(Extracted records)
(* ===== verification/PoolWrite.v ===== *)
(** * Writing through a pool (write.go)

    Uploads, which land on one member and are committed to the index, and tree
    operations, which go to every member that has the object, with a pending
    operation for each member that could not take part. *)
From S2P Require Import Prelude Filepath GoLib SqlText Retry Health PoolState PoolMember PoolPlacement PoolIndex PoolList PoolRepair.
From stdpp Require Import pretty.
From Stdlib Require Import Ascii.
Open Scope Z_scope.

(** ** Sessions *)

Definition sessMember : string := "pool.member".
Definition sessPath : string := "pool.path".
Definition sessHold : string := "pool.hold".
Definition memberPrefix : string := "m.".
Definition memberID : string := "m.id".
Definition memberParts : string := "m.part_size".

(** strconv.ParseInt of a decimal, as far as strconv.FormatInt's output goes:
    anything else is 0. *)
Definition digit_of (c : ascii) : option Z :=
  let d := Z.of_nat (nat_of_ascii c) - 48 in if decide (0 <= d < 10) then Some d else None.
Fixpoint parse_digits (s : string) (acc : Z) : option Z :=
  match s with
  | EmptyString => Some acc
  | String c s' => d ← digit_of c; parse_digits s' (10 * acc + d)
  end.
Definition ParseInt (s : string) : Z :=
  default 0 match s with
            | EmptyString => None
            | String c s' => if decide (c = "-"%char /\ s' <> "") then Z.opp <$> parse_digits s' 0 else parse_digits s 0
            end.

(** The backend's own entries, under a prefix: they replace what is there. *)
Definition pack_opaque (base own : gmap string string) : gmap string string :=
  kmap (fun k => memberPrefix +:+ k) own ∪ base.

Section Write.
Context {W : Type} {E : Env W} {P : Pool}.

Definition packSession (m : member) (pth hold : string) (ms : UploadSession) : M W UploadSession :=
  let opaque := pack_opaque
    (<[memberParts := pretty (ses_PartSize ms)]> (<[memberID := ses_ID ms]> (<[sessHold := hold]>
       (<[sessPath := pth]> {[sessMember := m_name m]})))) (Opaque ms) in
  let- id := call newID in
  ret (MkSession ("ps-" +:+ trimPrefix id idPrefix) (ses_PartSize ms) false None opaque).

Definition field (o : gmap string string) (k : string) : string := default "" (o !! k).
Definition own_key (k : string) : bool :=
  hasPrefix k memberPrefix && bool_decide (k <> memberID /\ k <> memberParts).
Definition unpackSession (s : UploadSession) : res gerr (member * string * string * UploadSession) :=
  let o := Opaque s in
  match byName (field o sessMember) with
  | None => Err (wrap "upload session" (sent PErrNotFound))
  | Some m =>
      let own := list_to_map (map (fun kv => (trimPrefix (fst kv) memberPrefix, snd kv))
                   (filter (fun kv => own_key (fst kv) = true) (map_to_list o))) in
      Ok (m, field o sessPath, field o sessHold,
          MkSession (field o memberID) (ParseInt (field o memberParts)) false None own)
  end.

Definition validName (name : string) : option gerr :=
  if bool_decide (name = "" \/ name = "." \/ name = "..") || hidden name || slash_or_nul name
  then Some (wrap "name" (sent PErrUnsupported)) else None.

(** ** Committing an upload *)

Definition content_token (me : Entry) : string :=
  let '(ht, hv) := bestHash (e_Hashes me) in
  if decide (ht <> "") then hashToken ht hv else timeToken (e_Size me) (e_ModTime me).

Definition stale_others (pth mname ctoken : string) : index -> index :=
  update_replicas (fun r => bool_decide (rp_path r = pth /\ rp_member r <> mname /\ rp_ctoken r <> ctoken))
    (fun r => r <| rp_state := "stale" |>).

Definition enqueue_upload (pth hold : string) (t : Z) (i : index) : index :=
  i <| repair_queue ::= partial_alter (fun q => Some match q with
         | Some q => (((q <| rq_reason := "under-replicated" |>) <| rq_nextAt := 0 |>) <| rq_attempts := 0 |>) <| rq_hint := hold |>
         | None => MkRepairRow "under-replicated" 1 0 0 hold t
         end) pth |>.

Definition commit_upload (m : member) (pth : string) (me : Entry) (hold ctoken : string) (t : Z) (i : index) : index :=
  let '(ht, hv) := bestHash (e_Hashes me) in
  let parent := parentOf pth in
  let i := upsertEntry pth (MkEntryRow parent KindFile (e_Size me) (UnixNano (e_ModTime me)) ctoken ht hv "" t) t i in
  let i := upsertReplica pth parent (m_name m) me ctoken "live" t i in
  let i := stale_others pth (m_name m) ctoken i in
  let i := if decide (hold <> "") then setHoldToken hold ctoken i else i in
  if decide (1 < wantReplicas pth) then enqueue_upload pth hold t i else i.

Definition finishUpload (m : member) (pth : string) (me : Entry) (hold : string) : M W (res gerr Entry) :=
  let '(ht, hv) := bestHash (e_Hashes me) in
  let ctoken := content_token me in
  let- t := reads (fun s => UnixNano (now (world s))) in
  let- r := tx (
    let- id := idForTx pth in
    match id with
    | Err e => ret (Err e)
    | Ok id =>
        let- pid := idForTx (parentOf pth) in
        match pid with
        | Err e => ret (Err e)
        | Ok pid => do- exec (commit_upload m pth me hold ctoken t); ret (Ok (id, pid))
        end
    end) in
  match r with
  | Err e => ret (Err e)
  | Ok (id, pid) =>
      do- (if decide (wantReplicas pth <= 1 /\ hold <> "") then releaseHolds pth else ret tt);
      ret (Ok (MkEntry id pid (Filepath.Base pth) KindFile (e_Size me) (e_ModTime me) ctoken (hash_map ht hv)))
  end.

(** ** write_mode: strict

    [passes] is how often the loop gets round before min_replicas_timeout. *)
Definition WriteModeStrict : string := "strict".
Definition WriteModeRelaxed : string := "relaxed".
Definition writeMode : string := if decide (WriteMode settings = WriteModeStrict) then WriteModeStrict else WriteModeRelaxed.

Fixpoint await_loop (passes : nat) (pth : string) (min : Z) : M W unit :=
  match passes with
  | O => ret tt
  | S passes' =>
      let- cerr := reads (fun s => ctx_Err (world s)) in
      match cerr with
      | Some _ => ret tt
      | None =>
          let- row := reads (fun s => entryAt pth (idx s)) in
          match row with
          | None => ret tt
          | Some row =>
              let- live := reads (fun s => count (liveReplicas pth (en_ctoken row) s)) in
              let- (target, capped) := reads (targetFor pth) in
              if bool_decide (min <= live) || (capped && bool_decide (target <= live)) then ret tt
              else
                let- (_, err) := repairPath pth in
                let- cerr := reads (fun s => ctx_Err (world s)) in
                match err, cerr with
                | Some _, Some _ => ret tt
                | _, _ => await_loop passes' pth min
                end
          end
      end
  end.
Definition awaitMinReplicas (passes : nat) (pth : string) : M W unit :=
  if decide (writeMode <> WriteModeStrict) then ret tt
  else
    let min := minReplicas pth in
    if decide (min <= 1) then ret tt else await_loop passes pth min.

(** ** BeginUpload *)

Record begin_acc := MkBegin { ba_unreach : option gerr; ba_refusal : option gerr; ba_full : option gerr }.

(** The members in the order of placement; [None]: none took the upload. *)
Fixpoint begin_on (link : option (string -> POp W unit)) (passes : nat) (parentPath name pth : string) (size : Z) (h : Hashes)
  (ms : list member) (acc : begin_acc) : M W (option (res gerr UploadSession) * begin_acc) :=
  match ms with
  | [] => ret (None, acc)
  | m :: rest =>
      let next acc := begin_on link passes parentPath name pth size h rest acc in
      let- d := ensureDir m parentPath in
      match d with
      | Err e => if unreachable (Some e) then next (MkBegin (Some e) (ba_refusal acc) (ba_full acc))
                 else ret (Some (Err e), acc)
      | Ok dirid =>
          let- r := call (b_BeginUpload m dirid name size h) in
          match r with
          | Err e =>
              if outOfSpace (Some e) then
                do- note m None; do- markFull m; next (MkBegin (ba_unreach acc) (ba_refusal acc) (Some e))
              else if unreachable (Some e) then
                do- note m (Some e); next (MkBegin (Some e) (ba_refusal acc) (ba_full acc))
              else if refusedName (Some e) then
                do- note m None; do- learnDenial m name; next (MkBegin (ba_unreach acc) (Some e) (ba_full acc))
              else ret (Some (Err e), acc)
          | Ok ms =>
              do- note m None;
              let- hold := takeHold link pth size in
              let hold := default "" hold in
              match (if RapidDone ms then ses_Entry ms else None) with
              | Some me =>
                  let- r := finishUpload m pth me hold in
                  match r with
                  | Err e => ret (Some (Err e), acc)
                  | Ok e =>
                      do- awaitMinReplicas passes pth;
                      ret (Some (Ok (MkSession ("rapid-" +:+ e_ID e) 0 true (Some e) ∅)), acc)
                  end
              | None => let- s := packSession m pth hold ms in ret (Some (Ok s), acc)
              end
          end
      end
  end.

(** The first refusal by name, and how many members are in service. *)
Fixpoint why_each (parent name : string) (ms : list member) (n : Z) (first : option gerr) : M W (Z * option gerr) :=
  match ms with
  | [] => ret (n, first)
  | m :: rest =>
      let- out := reads (fun s => bool_decide (state_of m s = HealthDraining \/ state_of m s = HealthDisabled)
                                  || negb (usable m (ProbeInterval settings) s)) in
      if (out : bool) then why_each parent name rest n first
      else
        let- e := canHold m parent name in
        why_each parent name rest (n + 1) (match first with None => e | Some _ => first end)
  end.
Definition whyNoMember (pth : string) : M W (option gerr) :=
  let- (n, first) := why_each (parentOf pth) (lastSegment pth) members 0 None in
  ret (if decide (0 < n) then wrap "no member can hold it" <$> first else None).

Definition no_room : gerr := wrap "no member has room" (sent PErrQuotaExceeded).
Definition no_taker : gerr := wrap "no member can take it" (sent PErrUnavailable).

Definition BeginUpload (link : option (string -> POp W unit)) (passes : nat) (parentID name : string) (size : Z) (h : Hashes)
  : M W (res gerr UploadSession) :=
  match validName name with
  | Some e => ret (Err e)
  | None =>
      let- p := pathOf parentID in
      match p with
      | Err e => ret (Err e)
      | Ok parentPath =>
          let pth := joinPath parentPath name in
          let- cs := candidates pth in
          let- (r, acc) := begin_on link passes parentPath name pth size h cs (MkBegin None None None) in
          match r with
          | Some r => ret r
          | None =>
              match ba_full acc, ba_unreach acc, ba_refusal acc with
              | Some _, _, _ => ret (Err no_room)
              | None, Some _, _ => ret (Err no_taker)
              | None, None, Some e => ret (Err e)
              | None, None, None =>
                  let- cs := candidates pth in
                  let- why := (if decide (cs = []) then whyNoMember pth else ret None) in
                  ret (Err (default no_taker why))
              end
          end
      end
  end.

(** ** Parts and completion *)

Definition restart_upload (e : gerr) : gerr := Gerr (KText "restart") [sent PErrRestartUpload; e].

Definition UploadPart (s : UploadSession) (i n : Z) : M W (res gerr PartToken) :=
  match unpackSession s with
  | Err e => ret (Err e)
  | Ok (m, _, _, ms) =>
      let- (r, _) := call (b_UploadPart m ms i SrcCaller 0 n) in
      if outOfSpace (err_of r) then
        do- note m None; do- markFull m;
        ret match r with Err e => Err (restart_upload e) | Ok pt => Ok pt end
      else do- note m (err_of r); ret r
  end.

Definition CompleteUpload (passes : nat) (s : UploadSession) (parts : list PartToken) : M W (res gerr Entry) :=
  match unpackSession s with
  | Err e => ret (Err e)
  | Ok (m, pth, hold, ms) =>
      let- r := call (b_CompleteUpload m ms parts) in
      match r with
      | Err e =>
          if outOfSpace (Some e) then do- note m None; do- markFull m; ret (Err (restart_upload e))
          else do- note m (Some e); ret (Err e)
      | Ok me =>
          do- note m None;
          let- r := finishUpload m pth me hold in
          match r with
          | Err e => ret (Err e)
          | Ok e => do- awaitMinReplicas passes pth; ret (Ok e)
          end
      end
  end.
End Write.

** Exercise objective **
The output must consist solely of the lines from the first line of the records through the line containing "Open Scope Z_scope.", reproduced exactly.

** Answer to this problem **
(* ===== verification/PoolWrite.v ===== *)
(** * Writing through a pool (write.go)

    Uploads, which land on one member and are committed to the index, and tree
    operations, which go to every member that has the object, with a pending
    operation for each member that could not take part. *)
From S2P Require Import Prelude Filepath GoLib SqlText Retry Health PoolState PoolMember PoolPlacement PoolIndex PoolList PoolRepair.
From stdpp Require Import pretty.
From Stdlib Require Import Ascii.
Open Scope Z_scope.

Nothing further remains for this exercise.